• WORK ORDER
Exactly the lines from the first line of the listing through the line containing "and the properties" should appear in the output, unchanged.

• STUDY MATERIAL

(** * London choropleth map: colour ramps, style resolution, focus filter,
      zoom-driven layer switching and legend of [script.js]

    A shallow embedding of the visual-encoding core of [src/script.js]
    and the properties its specification states about it.

    Modelling conventions.
    - A JavaScript number is an exact rational ([Q]).  The prices of the
      data set are integers and the scores are decimals, for which the
      comparisons and the rounding used by the script agree with the exact
      ones.  Equality of numbers is [Qeq] ([==]).
    - A JavaScript object used as a dictionary is a [gmap] of its own
      properties.  A read [o[name]] of such an object is the lookup [!!]
      for every name that is no member of [Object.prototype]; [getProperty]
      is the read for all names, and [getFeatureStyleObject] and [populate]
      follow it.
    - The globals of the script ([currentYear], [maxPrice], ...) are the
      fields of one [State] record that every function receives.
    - What the script calls but does not define (the Leaflet map, the
      [turf] geometry library, globals of other scripts of the page) is an
      explicit environment: the map is a small record that logs the calls
      made on it, [turf] and foreign globals are fields of [Env]. *)

From Stdlib Require Import QArith Qround Qminmax ZArith Lia Lqa Sorted.
From stdpp Require Import base strings list gmap pretty.

Open Scope Q_scope.

(** ** JavaScript primitives *)

Module Js.
(** The matrix the channel aggregate rebuilds, as a function of the
    totals it stores and of the weight. *)
Lemma ChannelBudgetOptimizer_reconstruction :
  forall obj self init maxiter eps ftol df' self',
    length (ChannelBudgetOptimizer.weight self)
    = ChannelBudgetOptimizer.n_budget_steps self ->
    ChannelBudgetOptimizer.optimize_with obj self init maxiter eps ftol
    = Ok (df', self') ->
    length (ChannelBudgetOptimizer.curr_spend_array self')
    = ChannelBudgetOptimizer.n_optim_channels self ->
    ChannelBudgetOptimizer.curr_spend_matrix self'
    = mkMatrix (ChannelBudgetOptimizer.n_optim_channels self)
        (map (fun wt =>
                map (fun v => round_scalar (fmul (fmul v fone) wt) 5)
                    (ChannelBudgetOptimizer.curr_spend_array self'))
             (ChannelBudgetOptimizer.weight self))
    /\ ChannelBudgetOptimizer.weight self'
       = ChannelBudgetOptimizer.weight self.
Proof.
  intros obj self init maxiter eps ftol df' self' Hw H Hlen.
  apply ChannelBudgetOptimizer_optimize_inv in H
    as (x0 & sol & m1 & m2 & _ & Hm1 & Hm2 & -> & _).
  cbn [ChannelBudgetOptimizer.curr_spend_array
         ChannelBudgetOptimizer.curr_spend_matrix
         ChannelBudgetOptimizer.weight
         ChannelBudgetOptimizer.set_curr] in *.
  split; [|reflexivity].
  rewrite <- Hw, <- Hlen in Hm1.
  pose proof (broadcast_channel_totals
                (np_round
                   (array_scale (x sol)
                      (ChannelBudgetOptimizer.spend_scaler self)) 5)
                (ChannelBudgetOptimizer.weight self)) as Hb.
  rewrite Hm1 in Hb. cbn [bind] in Hb. rewrite Hm2 in Hb.
  injection Hb as ->. unfold np_round2. cbn [ncols rows].
  rewrite Hlen. f_equal. rewrite map_map. apply map_ext. intro wt.
  unfold np_round at 1. now rewrite map_map.
Qed.

(** The same for the time aggregate. *)
Lemma TimeBudgetOptimizer_reconstruction :
  forall obj self init maxiter eps ftol df' self',
    length (TimeBudgetOptimizer.weight self)
    = TimeBudgetOptimizer.n_optim_channels self ->
    TimeBudgetOptimizer.optimize_with obj self init maxiter eps ftol
    = Ok (df', self') ->
    length (TimeBudgetOptimizer.curr_spend_array self')
    = TimeBudgetOptimizer.n_budget_steps self ->
    TimeBudgetOptimizer.curr_spend_matrix self'
    = mkMatrix (TimeBudgetOptimizer.n_optim_channels self)
        (map (fun v =>
                map (fun wt => round_scalar (fmul (fmul v fone) wt) 5)
                    (TimeBudgetOptimizer.weight self))
             (TimeBudgetOptimizer.curr_spend_array self'))
    /\ TimeBudgetOptimizer.weight self'
       = TimeBudgetOptimizer.weight self.
Proof.
  intros obj self init maxiter eps ftol df' self' Hw H Hlen.
  apply TimeBudgetOptimizer_optimize_inv in H
    as (x0 & sol & m1 & m2 & _ & Hm1 & Hm2 & -> & _).
  cbn [TimeBudgetOptimizer.curr_spend_array
         TimeBudgetOptimizer.curr_spend_matrix
         TimeBudgetOptimizer.weight
         TimeBudgetOptimizer.set_curr] in *.
  split; [|reflexivity].
  rewrite <- Hw, <- Hlen in Hm1.
  pose proof (broadcast_step_totals
                (np_round
                   (array_scale (x sol)
                      (TimeBudgetOptimizer.spend_scaler self)) 5)
                (TimeBudgetOptimizer.weight self)) as Hb.
  rewrite Hm1 in Hb. cbn [bind] in Hb. rewrite Hm2 in Hb.
  injection Hb as ->. unfold np_round2. cbn [ncols rows].
  rewrite Hw. f_equal. rewrite map_map. apply map_ext. intro v.
  unfold np_round at 1. now rewrite map_map.
Qed.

• TASK SOLUTION
(** * London choropleth map: colour ramps, style resolution, focus filter,
      zoom-driven layer switching and legend of [script.js]

    A shallow embedding of the visual-encoding core of [src/script.js]
    and the properties its specification states about it.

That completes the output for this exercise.